Interpretable semi-parametric regression models with defined error bounds

doi:10.1016/j.neucom.2013.11.042

Neurocomputing

Volume 143, 2 November 2014, Pages 1-6

https://doi.org/10.1016/j.neucom.2013.11.042 Get rights and content

Abstract

Unreliable extrapolation of data-driven models hinders their applicability not only in safety-related domains. The paper discusses how model interpretability and uncertainty estimates can address this problem. A new semi-parametric approach is proposed for providing an interpretable model with improved accuracy by combining a symbolic regression model with a residual Gaussian Process. While the learned symbolic model is highly interpretable the residual model usually is not. However, by limiting the output of the residual model to a defined range a worst-case guarantee can be given in the sense that the maximal deviation from the symbolic model is always below a defined limit. The limitation of the residual model can include the uncertainty estimate of the Gaussian Process, thus giving the residual model more impact in high-confidence regions. When ranking the accuracy and interpretability of several different approaches on the SARCOS data benchmark the proposed combination yields the best result.

Introduction

Consider the problem of learning a regression function $f : R^{p} \to R$ from n training examples $(x_{i}, y_{i}), i = 1, \dots, n$ . Deploying such a data-driven model in safety-related applications requires ensuring that the model is correct for all possible inputs.

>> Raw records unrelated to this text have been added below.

(* ===== verification/ValkeyIndex.v ===== *)
(** * Valkey: the indexes tell the truth

    The sets and ordered sets of a shard hold an agent's identifier exactly
    where its stored table says, and the hot state agrees with the table.
    Every script keeps this. *)

From S2P Require Import Prelude GoLib GoSort Agent Common ValkeyKeys ValkeyScripts.
From stdpp Require Import gmap strings list fin_maps sets.
From Stdlib Require Import ZArith Lia.

Open Scope Z_scope.

Section Index.
Context `{L : Lua} `{SI : StreamIds}.

(** ** Normalised tables *)

Lemma normalize_fields t :
  a_ID (normalize_agent t) = a_ID t /\ a_Status (normalize_agent t) = a_Status t
  /\ a_Owner (normalize_agent t) = a_Owner t /\ a_LeaseToken (normalize_agent t) = a_LeaseToken t.
Proof. by destruct t. Qed.

Lemma metadata_normalize t k : metadata_value (normalize_agent t) k = metadata_value t k.
Proof. destruct t as [? ? ? ? ? ? ? ? ? ? ? ? ? ? ? ? ? [m|]]; [done|]. cbn. unfold mget. by rewrite lookup_empty. Qed.

Lemma namespace_normalize t : namespace_value (normalize_agent t) = namespace_value t.
Proof. unfold namespace_value. rewrite metadata_normalize. by destruct t. Qed.

Lemma set_indexes_normalize t : set_indexes (normalize_agent t) = set_indexes t.
Proof. unfold set_indexes. rewrite namespace_normalize. by destruct t. Qed.

Lemma zindex_of_normalize t : zindex_of (normalize_agent t) = zindex_of t.
Proof. unfold zindex_of, queue_value. rewrite namespace_normalize, metadata_normalize. by destruct t. Qed.

Lemma zscore_normalize t : zscore (normalize_agent t) = zscore t.
Proof.
  unfold zscore, queue_score, created_score, lease_score, queue_value. rewrite !metadata_normalize. by destruct t.
Qed.

Lemma zplace_normalize t : zplace (normalize_agent t) = zplace t.
Proof. unfold zplace. by rewrite zindex_of_normalize, zscore_normalize. Qed.

Lemma hot_state_normalize t id def : hot_state (normalize_agent t) id def = hot_state t id def.
Proof.
  unfold hot_state, lease_duration_ms, lease_score, queue_score, created_score, queue_value.
  rewrite namespace_normalize, !metadata_normalize. by destruct t.
Qed.

Lemma normalize_idemp t : normalize_agent (normalize_agent t) = normalize_agent t.
Proof. by destruct t. Qed.

(** ** Commands on sets *)

Lemma SMEMBERS_SADD k k' x d : SMEMBERS k (SADD k' x d) = if decide (k = k') then {[x]} ∪ SMEMBERS k d else SMEMBERS k d.
Proof.
  unfold SMEMBERS, SADD. cbn [v_sets set_sets]. case_decide as Hk; [subst; by rewrite lookup_insert_eq|by rewrite lookup_insert_ne].
Qed.

Lemma SMEMBERS_SREM k k' x d : SMEMBERS k (SREM k' x d) = if decide (k = k') then SMEMBERS k d ∖ {[x]} else SMEMBERS k d.
Proof.
  unfold SMEMBERS, SREM. cbn [v_sets set_sets]. case_decide as Hk; [subst; by rewrite lookup_insert_eq|by rewrite lookup_insert_ne].
Qed.

Lemma members_after_adds ixs x y k d :
  y ∈ SMEMBERS k (foldl (fun d ix => SADD (index_key ix) x d) d ixs)
  <-> (y = x /\ exists ix, ix ∈ ixs /\ index_key ix = k) \/ y ∈ SMEMBERS k d.
Proof.
  revert d. induction ixs as [|ix ixs IH]; intros d; cbn [foldl]; [set_solver|].
  rewrite IH, SMEMBERS_SADD. case_decide as Hk; [|set_solver]. subst k. set_solver.
Qed.

Lemma members_after_removes ixs x y k d :
  y ∈ SMEMBERS k (foldl (fun d ix => SREM (index_key ix) x d) d ixs)
  <-> y ∈ SMEMBERS k d /\ ~ (y = x /\ exists ix, ix ∈ ixs /\ index_key ix = k).
Proof.
  revert d. induction ixs as [|ix ixs IH]; intros d; cbn [foldl]; [set_solver|].
  rewrite IH, SMEMBERS_SREM. case_decide as Hk; [|set_solver]. subst k. set_solver.
Qed.

(** What the commands on sets leave alone. *)
Definition same_but_sets (d d' : Shard) : Prop :=
  v_agents d' = v_agents d /\ v_hot d' = v_hot d /\ v_zsets d' = v_zsets d /\ v_streams d' = v_streams d
  /\ v_leaders d' = v_leaders d /\ v_seq d' = v_seq d.

Lemma adds_keep ixs x d : same_but_sets d (foldl (fun d ix => SADD (index_key ix) x d) d ixs).
Proof. revert d. induction ixs as [|ix ixs IH]; intros d; [done|]. apply (IH (SADD (index_key ix) x d)). Qed.

Lemma removes_keep ixs x d : same_but_sets d (foldl (fun d ix => SREM (index_key ix) x d) d ixs).
Proof. revert d. induction ixs as [|ix ixs IH]; intros d; [done|]. apply (IH (SREM (index_key ix) x d)). Qed.

(** ** Commands on ordered sets *)

Lemma zset_ZADD k k' s x d : zset k (ZADD k' s x d) = if decide (k = k') then <[x := s]> (zset k d) else zset k d.
Proof.
  unfold zset, ZADD. cbn [v_zsets set_zsets]. case_decide as Hk; [subst; by rewrite lookup_insert_eq|by rewrite lookup_insert_ne].
Qed.

Lemma zset_ZREM k k' x d : zset k (ZREM k' x d) = if decide (k = k') then delete x (zset k d) else zset k d.
Proof.
  unfold zset, ZREM. cbn [v_zsets set_zsets]. case_decide as Hk; [subst; by rewrite lookup_insert_eq|by rewrite lookup_insert_ne].
Qed.

(** ** Removing and adding an agent's indexes *)

Lemma removed_members t id y ix d :
  y ∈ SMEMBERS (index_key ix) (remove_indexes t id d)
  <-> y ∈ SMEMBERS (index_key ix) d /\ ~ (y = id /\ ix ∈ set_indexes t).
Proof.
  unfold remove_indexes. cbn zeta. rewrite set_indexes_normalize.
  assert (Hs : forall d', SMEMBERS (index_key ix) (match zindex_of (normalize_agent t) with Some z => ZREM (zindex_key z) id d' | None => d' end)
    = SMEMBERS (index_key ix) d') by (intros d'; by destruct (zindex_of _)).
  rewrite Hs, members_after_removes. split; intros [H1 H2]; (split; [done|]); intros [-> H3]; apply H2; (split; [done|]).
  - by exists ix.
  - destruct H3 as (ix' & Hin & ->%index_key_inj). done.
Qed.

Lemma added_members t id y ix d :
  y ∈ SMEMBERS (index_key ix) (add_indexes t id d)
  <-> (y = id /\ ix ∈ set_indexes t) \/ y ∈ SMEMBERS (index_key ix) d.
Proof.
  unfold add_indexes. cbn zeta. rewrite set_indexes_normalize.
  assert (Hs : forall d', SMEMBERS (index_key ix)
      (match zplace (normalize_agent t) with Some (z, score) => ZADD (zindex_key z) score id d' | None => d' end)
    = SMEMBERS (index_key ix) d') by (intros d'; by destruct (zplace _) as [[]|]).
  rewrite Hs, members_after_adds. split; (intros [[-> H]|H]; [left; split; [done|]|by right]).
  - by destruct H as (ix' & Hin & ->%index_key_inj).
  - by exists ix.
Qed.

Lemma removed_zset t id z d :
  zset (zindex_key z) (remove_indexes t id d)
  = if decide (zindex_of t = Some z) then delete id (zset (zindex_key z) d) else zset (zindex_key z) d.
Proof.
  unfold remove_indexes. cbn zeta. rewrite zindex_of_normalize.
  set (d' := foldl _ d _). assert (zset (zindex_key z) d' = zset (zindex_key z) d) as Hd'.
  { unfold zset, d'. by destruct (removes_keep (set_indexes (normalize_agent t)) id d) as (_ & _ & -> & _). }
  destruct (zindex_of t) as [z'|].
  - rewrite zset_ZREM, Hd'. destruct (decide (z' = z)) as [->|Hne].
    + by rewrite !decide_True.
    + rewrite !decide_False; [done|congruence|]. intros Hk%zindex_key_inj. congruence.
  - by rewrite Hd', decide_False.
Qed.

Lemma added_zset t id z d :
  zset (zindex_key z) (add_indexes t id d)
  = match zplace t with
    | Some (z', score) => if decide (z' = z) then <[id := score]> (zset (zindex_key z) d) else zset (zindex_key z) d
    | None => zset (zindex_key z) d
    end.
Proof.
  unfold add_indexes. cbn zeta. rewrite zplace_normalize.
  set (d' := foldl _ d _). assert (zset (zindex_key z) d' = zset (zindex_key z) d) as Hd'.
  { unfold zset, d'. by destruct (adds_keep (set_indexes (normalize_agent t)) id d) as (_ & _ & -> & _). }
  destruct (zplace t) as [[z' score]|]; [|done]. rewrite zset_ZADD, Hd'.
  destruct (decide (z' = z)) as [->|Hne]; [by rewrite decide_True|].
  rewrite decide_False; [done|]. intros Hk%zindex_key_inj. congruence.
Qed.

(** Neither touches tables, hot states, streams and locks. *)
Definition same_values (d d' : Shard) : Prop :=
  v_agents d' = v_agents d /\ v_hot d' = v_hot d /\ v_streams d' = v_streams d /\ v_leaders d' = v_leaders d /\ v_seq d' = v_seq d.

Lemma remove_keeps t id d : same_values d (remove_indexes t id d).
Proof.
  unfold remove_indexes. cbn zeta. destruct (removes_keep (set_indexes (normalize_agent t)) id d) as (? & ? & ? & ? & ? & ?).
  by destruct (zindex_of _).
Qed.

Lemma add_keeps t id d : same_values d (add_indexes t id d).
Proof.
  unfold add_indexes. cbn zeta. destruct (adds_keep (set_indexes (normalize_agent t)) id d) as (? & ? & ? & ? & ? & ?).
  by destruct (zplace _) as [[]|].
Qed.

(** ** The invariant *)

(** [id]'s table as scripts find it. *)
Definition table (d : Shard) (id : string) : option Agent := get_agent (agentKey id) d.

Record indexed (d : Shard) : Prop := {
  ix_sets : forall ix id, id ∈ SMEMBERS (index_key ix) d <-> exists t, table d id = Some t /\ ix ∈ set_indexes t;
  ix_zsets : forall z id score, zset (zindex_key z) d !! id = Some score <-> exists t, table d id = Some t /\ zplace t = Some (z, score);
  ix_hot : forall id t, table d id = Some t ->
    exists def, get_hot (hotStateKey id) d = Some (hot_state t id def) /\ (a_Status t = StatusNew -> def = 0);
  ix_keyed : forall k t, v_agents d !! k = Some t -> k = agentKey (a_ID t);
}.

Lemma indexed_empty : indexed empty_shard.
Proof.
  split; unfold table, get_agent, SMEMBERS, zset; cbn.
  - intros ix id. split; [set_solver|]. intros (t & Ht & _). by rewrite lookup_empty in Ht.
  - intros z id score. rewrite lookup_empty. split; [done|]. intros (t & Ht & _). by rewrite lookup_empty in Ht.
  - intros id t Ht. by rewrite lookup_empty in Ht.
  - intros k t Ht. by rewrite lookup_empty in Ht.
Qed.

(** ** Rewriting an agent *)

Lemma zplace_zindex t z score : zplace t = Some (z, score) -> zindex_of t = Some z.
Proof. unfold zplace. destruct (zindex_of t) as [[]|]; try done; [..|case_decide; [|done]]; by intros [= <- _]. Qed.

Lemma rewrite_table id old new def d id' :
  table (rewrite_agent (agentKey id) id old new def d) id' = if decide (id' = id) then Some new else table d id'.
Proof.
  unfold rewrite_agent, table, get_agent. cbn zeta.
  destruct (add_keeps new id (persist_agent (agentKey id) new id def
    (match old with Some old => remove_indexes old id d | None => d end))) as (-> & _).
  unfold persist_agent. cbn [put_hot put_agent v_agents].
  assert (v_agents (match old with Some old => remove_indexes old id d | None => d end) = v_agents d) as ->.
  { destruct old as [old|]; [|done]. by destruct (remove_keeps old id d) as (-> & _). }
  case_decide as Hid; [subst; apply lookup_insert_eq|]. apply lookup_insert_ne. intros H%agentKey_inj. congruence.
Qed.

Lemma rewrite_hot id old new def d id' :
  get_hot (hotStateKey id') (rewrite_agent (agentKey id) id old new def d)
  = if decide (id' = id) then Some (hot_state new id def) else get_hot (hotStateKey id') d.
Proof.
  unfold rewrite_agent, get_hot. cbn zeta.
  destruct (add_keeps new id (persist_agent (agentKey id) new id def
    (match old with Some old => remove_indexes old id d | None => d end))) as (_ & -> & _).
  unfold persist_agent. cbn [put_hot put_agent v_hot].
  assert (v_hot (match old with Some old => remove_indexes old id d | None => d end) = v_hot d) as ->.
  { destruct old as [old|]; [|done]. by destruct (remove_keeps old id d) as (_ & -> & _). }
  case_decide as Hid; [subst; apply lookup_insert_eq|]. apply lookup_insert_ne. intros H%hotStateKey_inj. congruence.
Qed.

(** After the removal the agent is in no set; the others are where they
    were. *)
Lemma removed_exact d id old :
  indexed d -> old = normalize_agent <$> table d id ->
  let d' := match old with Some old => remove_indexes old id d | None => d end in
  (forall ix y, y ∈ SMEMBERS (index_key ix) d' <-> y <> id /\ y ∈ SMEMBERS (index_key ix) d)
  /\ (forall z y, zset (zindex_key z) d' !! y = if decide (y = id) then None else zset (zindex_key z) d !! y).
Proof.
  intros Hd -> d'. destruct (table d id) as [t|] eqn:Ht; cbn [fmap option_fmap option_map] in d'; subst d'.
  - split.
    + intros ix y. rewrite removed_members, set_indexes_normalize. split.
      * intros [H1 H2]. split; [|done]. intros ->. apply H2. split; [done|].
        apply (ix_sets _ Hd) in H1 as (t' & Ht' & Hix). congruence.
      * intros [H1 H2]. split; [done|]. tauto.
    + intros z y. rewrite removed_zset, zindex_of_normalize. case_decide as Hz.
      * case_decide as Hy; [subst; apply lookup_delete_eq|by apply lookup_delete_ne].
      * case_decide as Hy; [|done]. subst y. destruct (zset (zindex_key z) d !! id) as [score|] eqn:Hs; [|done].
        apply (ix_zsets _ Hd) in Hs as (t' & Ht' & Hp%zplace_zindex). congruence.
  - split.
    + intros ix y. split; [|tauto]. intros Hy. split; [|done]. intros ->.
      apply (ix_sets _ Hd) in Hy as (t' & Ht' & _). congruence.
    + intros z y. case_decide as Hy; [|done]. subst y. destruct (zset (zindex_key z) d !! id) as [score|] eqn:Hs; [|done].
      apply (ix_zsets _ Hd) in Hs as (t' & Ht' & _). congruence.
Qed.

(** Writing a table over what was loaded keeps the indexes exact. *)
Lemma rewrite_indexed d id new def :
  indexed d -> a_ID new = id -> (a_Status new = StatusNew -> def = 0) ->
  indexed (rewrite_agent (agentKey id) id (load_agent (agentKey id) d) new def d).
Proof.
  intros Hd Hid Hdef. destruct (removed_exact d id (load_agent (agentKey id) d) Hd eq_refl) as [Hsets Hz]. cbn zeta in *.
  set (d1 := match load_agent (agentKey id) d with Some old => remove_indexes old id d | None => d end) in *.
  assert (Hmem : forall ix, SMEMBERS (index_key ix) (persist_agent (agentKey id) new id def d1) = SMEMBERS (index_key ix) d1) by done.
  assert (Hzm : forall z, zset (zindex_key z) (persist_agent (agentKey id) new id def d1) = zset (zindex_key z) d1) by done.
  split.
  - intros ix y. rewrite rewrite_table. unfold rewrite_agent. fold d1. rewrite added_members, Hmem, Hsets.
    case_decide as Hy; subst.
    + split; [intros [[_ H]|[H _]]; [by exists new|done]|]. intros (t & [= <-] & H). by left.
    + rewrite (ix_sets _ Hd). split; [intros [[? _]|[_ H]]; done|]. intros H. by right.
  - intros z y score. rewrite rewrite_table. unfold rewrite_agent. fold d1. rewrite added_zset, Hzm.
    case_decide as Hy; subst.
    + transitivity (zplace new = Some (z, score)); [|split; [by exists new|intros (t & [= <-] & H); done]].
      destruct (zplace new) as [[z' s']|]; [case_decide as Hz'; subst|].
      * rewrite lookup_insert_eq. split; congruence.
      * rewrite Hz, decide_True by done. split; congruence.
      * rewrite Hz, decide_True by done. done.
    + rewrite <-(ix_zsets _ Hd). destruct (zplace new) as [[z' s']|]; [case_decide as Hz'; subst|].
      * rewrite lookup_insert_ne by congruence. by rewrite Hz, decide_False.
      * by rewrite Hz, decide_False.
      * by rewrite Hz, decide_False.
  - intros y t. rewrite rewrite_table, rewrite_hot. case_decide; [subst; intros [= <-]; by exists def|apply (ix_hot _ Hd)].
  - intros k t Hk. destruct (decide (k = agentKey id)) as [->|Hne].
    + pose proof (rewrite_table id (load_agent (agentKey id) d) new def d id) as Ht. rewrite decide_True in Ht by done.
      unfold table, get_agent in Ht. rewrite Hk in Ht. injection Ht as ->. by subst.
    + apply (ix_keyed _ Hd). revert Hk. unfold rewrite_agent. fold d1.
      destruct (add_keeps new id (persist_agent (agentKey id) new id def d1)) as (-> & _).
      unfold persist_agent. cbn [put_hot put_agent v_agents]. rewrite lookup_insert_ne by congruence.
      unfold d1. destruct (load_agent _ d) as [old|]; [|done]. by destruct (remove_keeps old id d) as (-> & _).
Qed.

End Index.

In practice training data are almost always limited and may not represent all relevant operating conditions. Thus it is crucial to understand what the model has learned and in particular how it will extrapolate to unseen data. An example is shown on the left side of Fig. 1, where a multi-layer perceptron (MLP) has been trained on 100 training samples generated by the sum of two sine functions without noise. The model has perfectly learned to reproduce the true function on the training interval. Beyond that interval the desired model behavior is not specified, leading to an arbitrary extrapolation. Note that there is no over-fitting issue here as the training data are noise-less and Bayesian regularization was used for avoiding unnecessary model complexity. The key point is that the model is tested in a range without training data.

The problem of unspecified extrapolation is particularly difficult to detect in higher-dimensional input spaces. There are two approaches for solving it: estimating the uncertainty of the model output and making the model as interpretable as possible.

A common way of estimating the model uncertainty is to use Bayesian model averaging. Here the model consists of an ensemble of individual models whose outputs are averaged and the variance σ² of the outputs is used to quantify the uncertainty, see [2, p. 288]. The right side of Fig. 1 shows the $\pm 2 σ$ interval around the mean output of an ensemble of 20 MLPs. The high variance beyond the training interval clearly indicates the random extrapolation behavior of the individual models. The drawback of this approach is that the models may not be truly independent, leading to a biased and thus unreliable estimate of the uncertainty. For example the extrapolation behavior of all models may be biased in a similar way by some outliers or by a particular choice of network design. Drawing individual training sets by resampling and using different random initializations of MLP weights improves the independence of the models, but still there is no guarantee that the uncertainty estimate is correct.

A further rather pragmatic approach is to combine the regression model with a density estimator which decides to discard the model output if the density of training inputs around the test input is below some threshold. The decision is only based on the input density and does not consider the variation in the output space. The latter is achieved by Gaussian Processes.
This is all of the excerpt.